Recruitment procedure and sample
All procedures were approved by the Institutional Review Board of the institutions involved in the data collection. The recruitment procedures are detailed in Leve et al. (2007) and so are not repeated here. This study uses data collected when children were between 3-9 months old. The sample consisted of 361 families linked through adoption. Each family unit included the adopted child (207 males, 154 females), the adoptive parent(s), and the birth parent(s). At the time of this report, 34% of eligible birth fathers were participating. The mean age of children at adoption placement was 7 days (SD = 13 days). The mean ages of the birth mothers and fathers and the adoptive mothers and fathers at the birth of the child were 25.45 (SD = 7.20), 24.12 (SD = 5.89), 37.75 (SD= 5.46), and 38.39 (SD = 5.82), respectively. The median annual household income was more than $100,000 for adoptive parents and below $20,000 for the birth parents. The majority of adoptive parents (90% for adoptive fathers and 91% for adoptive mothers) were Caucasian. The birth parent sample was more ethnically diverse, with 73% and 71% Caucasian for birth fathers and mothers, respectively.
A model of openness
Based on data from a published report using this sample, a model of openness in the adoption process and post-adoption psychosocial adjustment and satisfaction for birth mothers and fathers were simultaneously studied. Similar relationships were studied in Ge et al. (2008), but the birth mother and birth father variables were tested separately. As in Ge et al., indicators of a latent measure of openness, Openness, were the measured responses by the birth mother, adoptive mother, and adoptive father, denoted by BMOpen, AMOpen and AFOpen, respectively. Birth father’s measure of openness, BFOpen, was treated as a separate predictor as it had relatively poor correlations with the other three openness measures. Birth mother and birth father adjustment and satisfaction measures were regressed on openness measures. A path diagram of the hypothesized relationships is given in Figure 1.
Missing data
A total of n = 359 of the 361 yoked families had observed data for at least one of the eight variables of the model. Of these families, 93 had complete data on all eight measures, with most of the missing data due to missing reports from the birth father. There are two possible sources for the missing responses from the birth father. First, data would be missing for those birth fathers who did not participate in the study but did participate in the adoption process. In this case, data would be MAR if, for example, birth father participation was related to the observed data considered in the model, such as observed measures provided by the birth mother and adoptive parents, but independent of the missing values, such as missing measures of birth father openness, satisfaction or adjustment. Data would be NMAR if the missingness depended on the missing data, such as if birth fathers with low openness levels, low satisfaction levels, or relatively poor adjustment levels tended not to participate in the study.

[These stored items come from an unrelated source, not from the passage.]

Lemma closing_step reorder n s k :
  closing_stage n s k → running s = true → k + 2 < UINT32_MAX →
  ∃ s' n', loop reorder s = Ok s' ∧ (n' < n)%nat ∧ closing_stage n' s' (k + 2).
Proof.
  intros (a & b & wa & wb & Hlp & He & Hst) Hrun Hk.
  destruct (round_passes str Hstr s a b wa wb k reorder Hlp Hk) as (s' & a1 & b1 & a2 & b2 & a3 & b3 & wa' & wb' & E & Hlp' & Hps).
  destruct (passed_got_a _ _ _ _ _ _ _ _ _ Hps) as (Hg1 & Hg2 & Hak). destruct (looping_total _ _ _ _ _ _ Hlp) as [_ Htot].
  destruct (passed_eofed _ _ _ _ _ _ _ _ _ _ _ _ _ Hlp Hps _ _ _ _ Hlp' He) as (_ & _ & _ & _ & He').
  assert (Hn : (1 <= n)%nat ∧ closing_stage (n - 1) s' (k + 2)); [|destruct Hn; exists s', (n - 1)%nat; split_and!; try done; lia].
  destruct Hst as [Hst|[Hfin Hst]].
  - split; [lia|]. exists a3, b3, wa', wb'. split_and!; try done. destruct (decide (2 <= ackd b3)) as [H2|H2]; [right|left; lia].
    split; [by eapply finished_intro|]. left. lia.
  - pose proof (finished_kept _ _ _ _ _ _ _ _ _ _ _ _ _ Hlp Hps _ _ _ _ Hlp' Hfin) as Hfin'.
    destruct (finished_out _ _ _ _ _ _ _ _ _ _ _ _ _ Hlp Hps _ _ _ _ Hlp' Hfin) as (Hob & Hoa & Hnil).
    destruct (finished_life _ _ _ _ _ _ _ _ _ _ _ _ _ Hlp Hps _ _ _ _ Hlp' Hfin) as [Hla Hlb].
    destruct Hst as [Hst|[(Hb & Ha & Hst)|(j & Hb & Ha & Hta & Htb & Haa & Hab & Hst)]].
    + split; [lia|]. exists a3, b3, wa', wb'. split_and!; try done. right. split; [done|]. right. left. split_and!; try done. lia.
    + split; [lia|]. exists a3, b3, wa', wb'. split_and!; try done. right. split; [done|]. right. right. exists 0.
      destruct (lv_clock _ _ _ (lp_live _ _ _ _ _ _ _ Hlp')). split_and!; try done; try lia. by apply Hnil.
    + destruct (finished_clock _ _ _ _ _ _ _ _ _ _ _ _ _ Hlp Hps _ _ _ _ Hlp' Hfin Ha Hb) as [Hca Hcb].
      assert (Hj : j <= 655).
      { unfold running in Hrun. rewrite <- (lp_x _ _ _ _ _ _ _ Hlp), <- (lp_y _ _ _ _ _ _ _ Hlp) in Hrun.
        apply orb_true_iff in Hrun as [Hr|Hr]; [specialize (Haa Hr)|specialize (Hab Hr)]; lia. }
      split; [lia|]. exists a3, b3, wa', wb'. split_and!; try done. right. split; [done|]. right. right. exists (j + 1).
      split_and!; try done; try lia. apply Hnil; [done|]. by rewrite Ha.
Qed.

(** Both loops. *)
Lemma main_loop_live fuel config rx ry reorder :
  config_ok config → 1 <= TCPConfig.recv_capacity config → 1 <= TCPConfig.send_capacity config →
  Z.max (blen str + 2) 665 <= Z.of_nat fuel → 4 * Z.of_nat fuel + 2 < UINT32_MAX →
  ∃ s, main_loop fuel config rx ry str reorder = Ok s ∧ string_received s = str ∧ running s = false.
Proof.
  intros Hc Hr Hs Hf Hk. unfold main_loop. destruct (start_live config rx ry Hc Hr Hs) as (s & a & b & wa & wb & -> & Hlp).
  cbn [mbind result_bind]. assert (Heq : ∀ s a b wa wb k, looping str s a b wa wb k → receiving s = false → string_received s = str).
  { intros s0 a0 b0 wa0 wb0 k0 Hlp0 Hrc. eapply bnet_eof; [apply (lp_net _ _ _ _ _ _ _ Hlp0)|]. rewrite (lp_y _ _ _ _ _ _ _ Hlp0).
    by apply negb_false_iff. }
  destruct (while_ends receiving_stage receiving reorder (receiving_step reorder) fuel (Z.to_nat (blen str + 2)) s 0)
    as (s1 & n1 & k1 & -> & (a1 & b1 & wa1 & wb1 & Hlp1 & _) & Hrc1 & Hk1); [|lia|lia|].
  { exists a, b, wa, wb. split; [done|]. rewrite <- (lp_acked _ _ _ _ _ _ _ Hlp).
    pose proof (si_acked _ _ (ci_send _ _ _ _ (ni_a _ _ _ _ _ (bn_net _ _ _ _ _ _ _ _ (lp_net _ _ _ _ _ _ _ Hlp))))) as Ha.
    change (0 <= ackd a <= nxt a) in Ha. pose proof (blen_nonneg str). lia. }
  cbn [mbind result_bind]. rewrite bool_decide_true by (by eapply Heq). cbn [negb].
  pose proof (looping_receiving _ _ _ _ _ _ Hlp1) as Hr1. rewrite Hrc1 in Hr1. symmetry in Hr1. apply negb_false_iff in Hr1.
  destruct (while_ends closing_stage running reorder (closing_step reorder) fuel 665 s1 k1)
    as (s2 & n2 & k2 & -> & (a2 & b2 & wa2 & wb2 & Hlp2 & He2 & _) & Hrun & _); [|lia|lia|].
  { exists a1, b1, wa1, wb1. split_and!; try done. left. destruct (looping_total _ _ _ _ _ _ Hlp1) as [_ ?].
    pose proof (si_acked _ _ (ci_send _ _ _ _ (ni_b _ _ _ _ _ (bn_net _ _ _ _ _ _ _ _ (lp_net _ _ _ _ _ _ _ Hlp1))))) as Ha.
    change (0 <= ackd b1 <= nxt b1) in Ha. lia. }
  exists s2. split_and!; try done. eapply Heq; [exact Hlp2|]. rewrite (looping_receiving _ _ _ _ _ _ Hlp2), He2. done.
Qed.
End runs.

(** C5. The benchmark delivers, with or without reordering, for every string,
    every configuration with room for at least one byte in each direction and
    every choice of the initial sequence numbers: neither loop runs longer than
    the larger of 665 rounds and two rounds more than the string has bytes, no
    call throws, no write falls short, the comparison succeeds, what was received
    is what was sent, and both connections have closed. The string is so short
    that neither the sequence numbers nor the counts of retransmissions wrap. *)
Theorem benchmark_delivers `{EndKeyFresh} fuel config rx ry str reorder :
  config_ok config → 1 <= TCPConfig.recv_capacity config → 1 <= TCPConfig.send_capacity config →
  Z.max (blen str + 2) 665 <= Z.of_nat fuel → 4 * Z.of_nat fuel + 2 < UINT32_MAX →
  ∃ s, main_loop fuel config rx ry str reorder = Ok s ∧ string_received s = str ∧ running s = false.
Proof. intros Hc Hr Hs Hf Hk. apply main_loop_live; try done. unfold size_bound, UINT32_MAX in *. lia. Qed.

In this case, the missingness would depend on the missing data. Second, data would be missing for those birth fathers who did not participate in the adoption process, such as fathers who did not know about the pregnancy and so did not participate in the study. These data are not actually missing because the survey questions were not applicable to fathers who did not participate in the adoption. Although it was not known with certainty as to which of either was the source of missing data for the birth fathers, this study makes use of variables that may be related to the birth father’s participation in the adoption process, as well as the birth father variables studied in the model. These particular variables are described later.
Data analysis
The model of openness was first fitted to the data of the 93 families with complete data. Inference from this analysis may be valid if data are MCAR. While limiting an analysis to only those participants with complete data is decreasing in its application in the analysis of family data, some studies continue to rely on this approach (e.g., Meltzer & McNulty, 2010). In a second approach, the model was estimated using FIML with all 359 families contributing to the analysis assuming the data were multivariate normal and MAR. This is the standard approach taken in many multiple informant studies. A comparison of results obtained from the complete-data approach and those from FIML may provide insight into how a limited sample size may influence the parameter estimates and statistical inference or how a difference in the treatment of the source of the missing data as either MCAR or MAR may impact results.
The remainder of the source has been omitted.